Japan Geoscience Union Meeting 2016

Presentation information

Oral

Symbol P (Space and Planetary Sciences) » P-EM Solar-Terrestrial Sciences, Space Electromagnetism & Space Environment

[P-EM17] Space Plasma Physics: Theory and Simulation

Tue. May 24, 2016 1:45 PM - 3:15 PM 302 (3F)

Convener:*Takayuki Umeda(Institute for Space-Earth Environmental Research, Nagoya University), Takanobu Amano(Department of Earth and Planetary Science, University of Tokyo), Yasuhiro Nariyuki(Faculty of Human Development, University of Toyama), Tadas Nakamura(Fukui Prefectural University), Tooru Sugiyama(Japan Agency for Marine-Earth Science and Technology Center for Earth Information Science and Technology), Chair:Takayuki Umeda(Institute for Space-Earth Environmental Research, Nagoya University), Tadas Nakamura(Fukui Prefectural University)

2:30 PM - 2:45 PM

[PEM17-04] MHD Relaxation with Flow in a unit Sphere

*Kohei Yamamoto1, Akira Kageyama1 (1.Kobe University)

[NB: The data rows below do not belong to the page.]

(* ===== verification/Crypto.v ===== *)
(** * Cryptography ([src/crypto.rs])

    The primitives are AWS-LC's, parameters here; what is the host's own is
    what surrounds them: the lists they are given are read, then each released
    once; an algorithm there isn't, a key, a nonce or a signature of the
    wrong length, or an agreement that came to nothing is the operation's own failure; and what
    they return is a list of the program's. *)
From S2P Require Import Prelude Io RocMem RocValues RocRefs AbiLayout AbiTypes AbiCodec.
Local Open Scope Z_scope.

Module Crypto.
Import RocMem RocValues RocRefs.

(** [type Bytes = RocListWith<u8, false>] *)
Definition U8 : Elem := mkElem 1 1 false.

Inductive Alg := CHACHA20_POLY1305 | AES_256_GCM.

(** What the library does, or that it refused. *)
Record Library := mkLibrary {
  x25519_private : list Z -> option (list Z);
  x25519_public : list Z -> option (list Z);
  x25519_agree : list Z -> list Z -> option (list Z);
  aead_key_ok : Alg -> list Z -> bool;
  aead_nonce_ok : list Z -> bool;
  seal_in_place : Alg -> list Z -> list Z -> list Z -> list Z -> option (list Z);
  open_in_place : Alg -> list Z -> list Z -> list Z -> list Z -> option (list Z);
  ed25519_key : list Z -> option (list Z);
  ed25519_public : list Z -> list Z;
  ed25519_signature : list Z -> list Z -> list Z;
  ed25519_ok : list Z -> list Z -> list Z -> bool;
  slices_equal : list Z -> list Z -> bool;
}.
(* ===== verification/FilesHosted.v ===== *)
(** * The hosted file and environment functions ([src/files.rs])

    What [Files.v] does on disk, as the program calls it: the path is taken
    and its string given up, the work runs on a thread of its own
    ([Blocking.v]), and its outcome becomes a value of the generated types
    ([NetResults.v]).  Reading, [exists] and the environment are here too. *)
From S2P Require Import Prelude TaskProto Waiters Sema SchedLock Io Blocking Sockets NetOps RocMem RocValues RocRefs AbiLayout AbiTypes AbiCodec LogFormat Stdin Stdio Crypto NetResults.
From stdpp Require Import strings.
Local Open Scope string_scope.
Local Open Scope Z_scope.
Local Open Scope list_scope.

Module FilesHosted.
Import RocMem RocValues RocRefs AbiLayout AbiTypes NetResults.

(** ** On a thread of its own *)

(** [off_thread]: [None] is [expect]'s panic; [r] is what [blocking] with no
    deadline returned. *)
Definition off_thread {T} (r : io_result (option (io_result T))) : option (io_result T) :=
  match r with
  | Err e => Some (Err e)
  | Ok (Some v) => Some v
  | Ok None => None
  end.

(** It doesn't panic: with no deadline, [blocking] comes back with the value,
    or because of a cancellation or a thread that didn't start. *)
Lemma off_thread_answers {T} (value : io_result T) in_worker claim spawned now s r :
  Blocking.refusal None claim now -> Blocking.reachable value None in_worker claim spawned now s -> Blocking.caller s = Blocking.Returned r ->
  off_thread r = Some value \/ exists e, off_thread r = Some (Err e) /\ (e = cancelled \/ spawned = Err e).
Proof.
  intros Hc Hs Er. destruct (Blocking.blocking_inv _ _ _ _ _ _ _ Hc Hs) as [_ _ _ _ _ Hres]. unfold Blocking.result_ok in Hres. rewrite Er in Hres.
  destruct r as [[v|]|e]; cbn [off_thread]; [left|done|right].
  - by destruct Hres as [-> _].
  - exists e. split; [done|]. destruct Hres as [?|[_ ?]]; auto.
Qed.

(** ** The functions *)

Section Hosted.
Variable place : gmap Z (Z * Z) -> Z -> Z -> option Z.
Variable message : NetErr -> list Z.

(** [take_path], and the start of [roc_env_var] *)
Definition take_text (text : RocStr) : M (list Z) := s ← as_str text; _ ← str_decref text; mret s.

(** [unit_result] *)
Definition unit_result (value : io_result unit) : M Val := roc_result place message HostSignalCatchResult HostIOErr (to_net value) (fun _ => mret AbiCodec.VUnit).

(** [roc_file_read]: [read] is what the helper thread's [fs::read] of the path
    comes back with. *)
Definition roc_file_read (read : list Z -> io_result (list Z)) (path : RocStr) : M Val :=
  path ← take_text path;
  roc_result place message HostFileReadResult IOErr (to_net (read path)) (fun bytes => l ← roc_bytes place bytes; mret (AbiCodec.VList l)).

(** [roc_file_write]: [work] is what [Files.file_write] comes back with. *)
Definition roc_file_write (work : list Z -> list Z -> io_result unit) (path : RocStr) (bytes : RocListWith) : M Val :=
  path ← take_text path;
  data ← Crypto.with_lists [bytes] (fun s => mret (nth 0 s []));
  unit_result (work path data).

Definition roc_file_rename (rename : list Z -> list Z -> io_result unit) (from to : RocStr) : M Val :=
  from ← take_text from; to ← take_text to; unit_result (rename from to).

Definition roc_file_delete (remove : list Z -> io_result unit) (path : RocStr) : M Val :=
  path ← take_text path; unit_result (remove path).

(** The closure of [roc_file_exists]: what [symlink_metadata] says. *)
Definition exists_of (metadata : io_result unit) : io_result bool :=
  match metadata with
  | Ok _ => Ok true
  | Err e => if is_kind NotFound e then Ok false else Err e
  end.

Definition roc_file_exists (metadata : list Z -> io_result unit) (path : RocStr) : M Val :=
  path ← take_text path;
  roc_result place message HostFileExistsResult IOErr (to_net (exists_of (metadata path))) (fun found => mret (AbiCodec.VBool found)).

(** [var_os], but for names the system can't hold: the value's bytes. *)
Definition env_value (var_os : list Z -> option (list Z)) (key : list Z) : option (list Z) :=
  if bool_decide (key = []) || existsb (fun c => (c =? 61) || (c =? 0)) key then None else var_os key.

Definition roc_env_var (var_os : list Z -> option (list Z)) (name : RocStr) : M Val :=
  key ← take_text name;
  match env_value var_os key with
  | Some text =>
      if Utf8.valid text then s ← Stdio.from_str place text; mret (union_of FoundOrMissingOrNotUtf8 "Found" (AbiCodec.VStr s))
      else mret (union_of FoundOrMissingOrNotUtf8 "NotUtf8" AbiCodec.VUnit)
  | None => mret (union_of FoundOrMissingOrNotUtf8 "Missing" AbiCodec.VUnit)
  end.

(** ** What the program gives up and gets *)

Context `{!Placement place}.
Hypothesis message_valid : forall e, Utf8.valid (message e) = true.
Abbreviation yields := (Crypto.yields place).

Lemma take_text_yields s text : Utf8.valid text = true -> yields (take_text s) [(VStr s, text)] (fun r new => r = text /\ new = []).
Proof.
  intros Hu m h Hr. right. pose proof (refs_reachable_inv place _ Hr) as [g HI].
  assert ((VStr s, text) ∈ [(VStr s, text)] ++ h) as Hin by (by apply elem_of_cons; left).
  pose proof (good_view _ _ _ _ (v_rep _ _ HI) (v_good _ _ HI _ _ Hin)) as Hv. cbn [value_view fst] in Hv.
  destruct (refs_inv_release _ [] _ _ h _ HI) as (m1 & g1 & Ed & _). pose proof (rtc_r _ _ _ Hr (st_release place _ [] _ text h _ Ed : step place (m, [(VStr s, text)] ++ h) (m1, [] ++ h))) as Hr1. cbn [value_decref] in Ed.
  exists text, m1, []. unfold take_text, as_str, mbind, M_bind. rewrite Hv, Hu. unfold mret, M_ret. rewrite Ed. split_and!; [done|exact Hr1|done..].
Qed.

(** A call that takes some of the arguments leaves the others to the rest. *)
Lemma yields_take {R R'} (run : M R) (k : R -> M R') held others r Q :
  yields run held (fun x new => x = r /\ new = []) -> yields (k r) others Q -> yields (x ← run; k x) (held ++ others) Q.
Proof.
  intros H1 H2 m h Hr. rewrite <- app_assoc in Hr. unfold mbind, M_bind.
  destruct (H1 m (others ++ h) Hr) as [->|(x & m1 & new & -> & Hr1 & -> & ->)]; [by left|]. exact (H2 m1 h Hr1).
Qed.

Abbreviation answered := (NetResults.answered message).

(** Nothing but the outcome. *)
Definition plain_ok {A} (_ : A) (x : Val) (new : list (Value * list Z)) : Prop := x = AbiCodec.VUnit /\ new = [].

Lemma unit_result_yields r : yields (unit_result r) [] (answered HostSignalCatchResult (to_net r) plain_ok).
Proof.
  eapply (roc_result_yields place message message_valid); [reflexivity|by right|reflexivity|reflexivity|]. intros [] _. apply Crypto.yields_ret.
  eexists. split; [apply told_unit|done].
Qed.

Lemma told_bool b : told Bool (AbiCodec.VBool b) [] (AbiCodec.VBool b).
Proof. apply encoded_told; [done..|]. intros fill. eauto. Qed.

(** Each call takes its arguments once, whatever comes of the work, and the
    program gets its outcome: the bytes of a file as a list of its own, or
    the error under its name; whether something is at a path, an absence not
    being an error; a variable's text if there is one and it is UTF-8, and
    names no variable can have are missing without asking. *)
Theorem files_told path text : Utf8.valid text = true ->
  (forall read, yields (roc_file_read read path) [(VStr path, text)] (answered HostFileReadResult (to_net (read text))
     (fun bytes x new => exists l, x = AbiCodec.VList l /\ new = [(VList U8 l, bytes)]))) /\
  (forall work l data, yields (roc_file_write work path l) [(VStr path, text); (VList U8 l, data)]
     (answered HostSignalCatchResult (to_net (work text data)) plain_ok)) /\
  (forall rename to to_text, Utf8.valid to_text = true -> yields (roc_file_rename rename path to) [(VStr path, text); (VStr to, to_text)]
     (answered HostSignalCatchResult (to_net (rename text to_text)) plain_ok)) /\
  (forall remove, yields (roc_file_delete remove path) [(VStr path, text)] (answered HostSignalCatchResult (to_net (remove text)) plain_ok)) /\
  (forall metadata, yields (roc_file_exists metadata path) [(VStr path, text)] (fun v new =>
     match metadata text with
     | Ok _ => told HostFileExistsResult v ["Ok"] (AbiCodec.VBool true) /\ new = []
     | Err e => if is_kind NotFound e then told HostFileExistsResult v ["Ok"] (AbiCodec.VBool false) /\ new = []
                else error_told message HostFileExistsResult ["Err"] (NetIo e) v new
     end)) /\
  (forall var_os, yields (roc_env_var var_os path) [(VStr path, text)] (fun v new =>
     match env_value var_os text with
     | Some value =>
         if Utf8.valid value then exists s, told FoundOrMissingOrNotUtf8 v ["Found"] (AbiCodec.VStr s) /\ new = [(VStr s, value)]
         else told FoundOrMissingOrNotUtf8 v ["NotUtf8"] AbiCodec.VUnit /\ new = []
     | None => told FoundOrMissingOrNotUtf8 v ["Missing"] AbiCodec.VUnit /\ new = []
     end)).
Proof.
  intros Hu. pose proof (fun s => take_text_yields s text Hu) as Ht.
  split_and!; intros f;
    [|intros l data|intros to to_text Hto|..]; (eapply (yields_take _ _ [_]); [apply Ht|]).
  - eapply (roc_result_yields place message message_valid); [reflexivity|by left|reflexivity|reflexivity|]. intros bytes Hx.
    eapply Crypto.yields_bind; [by apply roc_bytes_yields|]. intros l new [-> Hl]. apply Crypto.yields_ret.
    eexists. split; [by apply told_list|]. by exists l.
  - eapply (yields_take _ _ [_] []); [|apply unit_result_yields]. apply (Crypto.with_lists_yields place [l] [data]); [done|]. by apply Crypto.yields_ret.
  - eapply (yields_take _ _ [_] []); [by apply take_text_yields|apply unit_result_yields].
  - apply unit_result_yields.
  - destruct (f text) as [[]|e] eqn:Ef.
    + cbn. apply Crypto.yields_ret. split; [|done]. eapply told_union; [reflexivity..|apply told_bool].
    + cbn [exists_of]. destruct (is_kind NotFound e) eqn:Ek.
      * cbn. apply Crypto.yields_ret. split; [|done]. eapply told_union; [reflexivity..|apply told_bool].
      * change (yields (roc_result place message HostFileExistsResult IOErr (to_net (Err e)) (fun found : bool => mret (AbiCodec.VBool found))) []
          (answered HostFileExistsResult (to_net (Err e)) (fun (_ : bool) _ _ => False))).
        eapply (roc_result_yields place message message_valid); [reflexivity|by left|reflexivity|reflexivity|discriminate].
  - destruct (env_value f text) as [value|].
    + destruct (Utf8.valid value) eqn:Ev.
      * eapply Crypto.yields_bind; [by apply from_str_yields|]. intros s new [-> Hs]. apply Crypto.yields_ret.
        exists s. split; [by eapply told_union|done].
      * apply Crypto.yields_ret. split; [eapply told_union; [reflexivity..|apply told_unit]|done].
    + apply Crypto.yields_ret. split; [eapply told_union; [reflexivity..|apply told_unit]|done].
Qed.

End Hosted.

(** ** A variable with a name no variable can have *)

(** ["a="], as a small string. *)
Definition name_arg : RocStr := mkStr (97 + 256 * 61) 0 (130 * 2 ^ 56).

Lemma files_told_witness :
  exists v m', roc_env_var bump (fun _ => Some [49]) name_arg (mkMem ∅ (fun _ => 0)) = Done v m' /\ told FoundOrMissingOrNotUtf8 v ["Missing"] AbiCodec.VUnit /\ reachable bump (m', []).
Proof.
  assert (reachable bump (mkMem ∅ (fun _ => 0), [(VStr name_arg, [97; 61])] ++ [])) as Hr.
  { eapply rtc_l; [|apply rtc_refl]. apply (st_str bump _ _ [97; 61]). vm_compute. reflexivity. }
  destruct (files_told bump reason ltac:(reflexivity) name_arg [97; 61] eq_refl) as (_ & _ & _ & _ & _ & H).
  destruct (H (fun _ => Some [49]) _ _ Hr) as [E|(v & m' & new & E & Hr' & Ht & ->)]; [vm_compute in E; discriminate E|].
  exists v, m'. split; [exact E|]. split; [exact Ht|exact Hr'].
Defined.

End FilesHosted.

Keywords:magnetohydrodynamics, self-organization, plasma relaxation, Yin-Yang-Zhong grid

We investigate a relaxation process in a unit sphere of an electrically conducting fluid by computer simulation. We solve the magnetohydrodynamics(MHD) equations in a full sphere, including the origin at the radius r = 0, with a newly developed spherical grid system, Yin-Yang-Zhong grid (Hayashi and Kageyama, J.Comput.Phys., 2016). In the classical theory of the MHD relaxation by Woltjer and Taylor, flow in a relaxed state is supposed to be absent. On the other hand, we study relaxed states with flow. The boundary is a perfectly conducting, stress-free, and thermally insulating spherical wall. Under these conditions, the angular momentum is conserved as well as the total energy. Starting from a simple and symmetric state in which a ring-shaped magnetic flux without flow, a dynamical relaxation process of the magnetic energy is numerically integrated. The relaxed state has a characteristic structure of the flow field with four vortices. The Reynolds number Re and the magnetic Reynolds number Rm is the same: Re = Rm = 8600.